From the entries below, please gather each line containing the string "negb".

====================

(** The derivative of [r] by the character [c], read at a position
    described by [at_start] and [rest] (the subject from [c] on). *)
Fixpoint deriv (at_start : bool) (rest : string) (c : ascii) (r : regex) : regex :=
  match r with
  | Void | Empty | Bol | Eol => Void
  | Lit d => if Ascii.eqb (PyStr.lower_ascii c) (PyStr.lower_ascii d) then Empty else Void
  | AnyChar => if Ascii.eqb c newline then Void else Empty
  | CharSet neg ranges => if xorb neg (in_set c ranges) then Empty else Void
  | Cat r1 r2 =>
      let left := Cat (deriv at_start rest c r1) r2 in
      if nullable at_start rest r1 then Or left (deriv at_start rest c r2) else left
  | Or r1 r2 => Or (deriv at_start rest c r1) (deriv at_start rest c r2)
  | Star r1 => Cat (deriv at_start rest c r1) (Star r1)
  end.

(** Does [r] match some prefix of [s]? *)
Fixpoint match_prefix (at_start : bool) (r : regex) (s : string) : bool :=
  nullable at_start s r ||
  match s with
  | EmptyString => false
  | String c s' => match_prefix false (deriv at_start s c r) s'
  end.

(** *** Parsing the pattern *)

Definition is_punct (c : ascii) : bool :=
  let n := nat_of_ascii c in
  negb (((48 <=? n)%nat && (n <=? 57)%nat)
        || ((65 <=? n)%nat && (n <=? 90)%nat)
        || ((97 <=? n)%nat && (n <=? 122)%nat)) && (n <? 128)%nat.

Definition digit_set : list (ascii * ascii) := [("0", "9")]%char.
Definition word_set : list (ascii * ascii) :=
  [("a", "z"); ("A", "Z"); ("0", "9"); ("_", "_")]%char.
Definition space_set : list (ascii * ascii) :=
  [(" ", " "); ("009", "013")]%char.

(** The set an escape stands for. *)
Definition escape_set (c : ascii) : option (list (ascii * ascii)) :=
  if Ascii.eqb c "d" then Some digit_set
  else if Ascii.eqb c "w" then Some word_set
  else if Ascii.eqb c "s" then Some space_set
  else if is_punct c then Some [(c, c)]
  else None.

(** The items of a character set, up to the closing bracket.  [first]
    tells that no item was read yet: a closing bracket is then an item. *)
Fixpoint parse_set (first : bool) (s : string) (acc : list (ascii * ascii))
  : option (list (ascii * ascii) * string) :=
  match s with
  | EmptyString => None
  | String c rest =>
      if Ascii.eqb c "]" && negb first then Some (rev acc, rest)
      else if Ascii.eqb c "\" then
        match rest with
        | String e rest' =>
            match escape_set e with
            | Some items => parse_set false rest' (rev items ++ acc)
            | None => None
            end
        | EmptyString => None
        end
      else
        match rest with
        | String "-" (String hi rest') =>
            if Ascii.eqb hi "]" then parse_set false rest ((c, c) :: acc)
            else if Ascii.eqb hi "\" then None
            else if (nat_of_ascii hi <? nat_of_ascii c)%nat then None
            else parse_set false rest' ((c, hi) :: acc)
        | _ => parse_set false rest ((c, c) :: acc)
        end
  end.

Definition is_quantifier (c : ascii) : bool :=
  Ascii.eqb c "*" || Ascii.eqb c "+" || Ascii.eqb c "?" || Ascii.eqb c "{".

====================

▸ **Solution to the exercise**:
  negb (((48 <=? n)%nat && (n <=? 57)%nat)
      if Ascii.eqb c "]" && negb first then Some (rev acc, rest)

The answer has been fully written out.